Would you restate word for word the lines of the listing, beginning at the first and ending with the line that holds "long as there are any. *)"?

BEGIN

(* ===== verification/FastCgi.v ===== *)
(** * FastCgi: core/httpdfastcgi.hpp

    The records sent to a FastCGI server, what is made of its answer, and the
    simplification of the path of the script.  The connection to the FastCGI
    server is the list of bytes sent to it or received from it. *)

From S2P Require Import Prelude Hash Func Text HttpIo HttpRequest Httpd.
#[local] Open Scope Z_scope.

(** ** Records *)

Definition FCGI_VERSION_1 : Z := 1.
Definition FCGI_MAX_LEN : Z := 30000.
Definition FCGI_HEADER_LEN : nat := 8.
Definition FCGI_BEGIN_REQUEST : Z := 1.
Definition FCGI_END_REQUEST : Z := 3.
Definition FCGI_PARAMS : Z := 4.
Definition FCGI_STDIN : Z := 5.
Definition FCGI_STDOUT : Z := 6.
Definition FCGI_STDERR : Z := 7.
Definition FCGI_RESPONDER : Z := 1.

(** [struct FCGI_Header], in memory order. *)
Definition makeHeader (type requestId contentLength paddingLength : Z) : list Z :=
  [FCGI_VERSION_1; u8 type; Z.land (Z.shiftr requestId 8) 0xff; Z.land requestId 0xff;
   Z.land (Z.shiftr contentLength 8) 0xff; Z.land contentLength 0xff; u8 paddingLength; 0].

Definition makeBeginRequestBody (role : Z) : list Z :=
  [Z.land (Z.shiftr role 8) 0xff; Z.land role 0xff; 0; 0; 0; 0; 0; 0].

Definition padding_of (n : Z) : Z := if n mod 8 =? 0 then 0 else 8 - n mod 8.

Record http_header := mk_hr { hr_method : list Z; hr_path : list Z; hr_param : list Z; hr_contype : list Z; hr_conlength : list Z }.

(** A parameter: the two lengths are one byte each. *)
Definition params_record (requestId : Z) (name value : list Z) : list Z :=
  let conLength := Z.of_nat (length name) + Z.of_nat (length value) + 2 in
  let paddingLength := padding_of conLength in
  makeHeader FCGI_PARAMS requestId conLength paddingLength ++
  [u8 (Z.of_nat (length name)); u8 (Z.of_nat (length value))] ++ name ++ value ++
  replicate (Z.to_nat paddingLength) 0.

(** [for(j=0;j<send_len;j++)]: eight bytes are received and passed on each time, as
    long as there are any. *)
Definition copy_stdin (send_len : Z) (input : list Z) : list Z * list Z :=
  let n := Z.to_nat (8 * send_len) in (take n input, drop n input).

(** [while(len>0)] *)
Fixpoint send_stdin (fuel : nat) (requestId len : Z) (input : list Z) : option (list Z * list Z) :=
  match fuel with
  | O => None
  | S fuel =>
      if 0 <? len then
        let send_len := if FCGI_MAX_LEN <? len then FCGI_MAX_LEN else len in
        let paddingLength := padding_of send_len in
        let '(body, input) := copy_stdin send_len input in
        match send_stdin fuel requestId (len - send_len) input with
        | None => None
        | Some (more, input) =>
            Some (makeHeader FCGI_STDIN requestId send_len paddingLength ++ body ++
                  replicate (Z.to_nat paddingLength) 0 ++ more, input)
        end
      else Some ([], input)
  end.

(** ** buffer_path_simplify

    In place: [mem] is both [src] and [dest], [walk], [out] and [slash] are offsets
    in it. *)
Record bps := mk_bps { b_mem : list Z; b_walk : nat; b_out : nat; b_slash : nat; b_pre : Z; b_c : Z }.

(** [while(out > start && *out != '/') out--;] *)
Fixpoint back_to_slash (mem : list Z) (out : nat) : nat :=
  match out with
  | O => O
  | S out' => if getn mem out =? 47 then out else back_to_slash mem out'
  end.

Definition bps_slash (s : bps) : bps :=
  if (b_c s =? 47) || (b_c s =? 0) then
    let count := (b_out s - b_slash s)%nat in
    let out :=
      if (count =? 3)%nat && (b_pre s =? 46) then
        let out := b_slash s in
        let out := match out with O => O | S out' => back_to_slash (b_mem s) out' end in
        if b_c s =? 0 then S out else out
      else if (count =? 1)%nat || (b_pre s =? 46) then
        if b_c s =? 0 then S (b_slash s) else b_slash s
      else b_out s in
    mk_bps (b_mem s) (b_walk s) out out (b_pre s) (b_c s)
  else s.

Fixpoint bps_loop (fuel : nat) (s : bps) : option (list Z) :=
  match fuel with
  | O => None
  | S fuel =>
      let s := bps_slash s in
      if b_c s =? 0 then Some (setn (b_mem s) (b_out s) 0)
      else
        let pre := b_c s in
        let c := getn (b_mem s) (b_walk s) in
        bps_loop fuel (mk_bps (setn (b_mem s) (b_out s) pre) (S (b_walk s)) (S (b_out s)) (b_slash s) pre c)
  end.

END

■ Your response ■
(* ===== verification/FastCgi.v ===== *)
(** * FastCgi: core/httpdfastcgi.hpp

    The records sent to a FastCGI server, what is made of its answer, and the
    simplification of the path of the script.  The connection to the FastCGI
    server is the list of bytes sent to it or received from it. *)

From S2P Require Import Prelude Hash Func Text HttpIo HttpRequest Httpd.
#[local] Open Scope Z_scope.

(** ** Records *)

Definition FCGI_VERSION_1 : Z := 1.
Definition FCGI_MAX_LEN : Z := 30000.
Definition FCGI_HEADER_LEN : nat := 8.
Definition FCGI_BEGIN_REQUEST : Z := 1.
Definition FCGI_END_REQUEST : Z := 3.
Definition FCGI_PARAMS : Z := 4.
Definition FCGI_STDIN : Z := 5.
Definition FCGI_STDOUT : Z := 6.
Definition FCGI_STDERR : Z := 7.
Definition FCGI_RESPONDER : Z := 1.

(** [struct FCGI_Header], in memory order. *)
Definition makeHeader (type requestId contentLength paddingLength : Z) : list Z :=
  [FCGI_VERSION_1; u8 type; Z.land (Z.shiftr requestId 8) 0xff; Z.land requestId 0xff;
   Z.land (Z.shiftr contentLength 8) 0xff; Z.land contentLength 0xff; u8 paddingLength; 0].

Definition makeBeginRequestBody (role : Z) : list Z :=
  [Z.land (Z.shiftr role 8) 0xff; Z.land role 0xff; 0; 0; 0; 0; 0; 0].

Definition padding_of (n : Z) : Z := if n mod 8 =? 0 then 0 else 8 - n mod 8.

Record http_header := mk_hr { hr_method : list Z; hr_path : list Z; hr_param : list Z; hr_contype : list Z; hr_conlength : list Z }.

(** A parameter: the two lengths are one byte each. *)
Definition params_record (requestId : Z) (name value : list Z) : list Z :=
  let conLength := Z.of_nat (length name) + Z.of_nat (length value) + 2 in
  let paddingLength := padding_of conLength in
  makeHeader FCGI_PARAMS requestId conLength paddingLength ++
  [u8 (Z.of_nat (length name)); u8 (Z.of_nat (length value))] ++ name ++ value ++
  replicate (Z.to_nat paddingLength) 0.

(** [for(j=0;j<send_len;j++)]: eight bytes are received and passed on each time, as
    long as there are any. *)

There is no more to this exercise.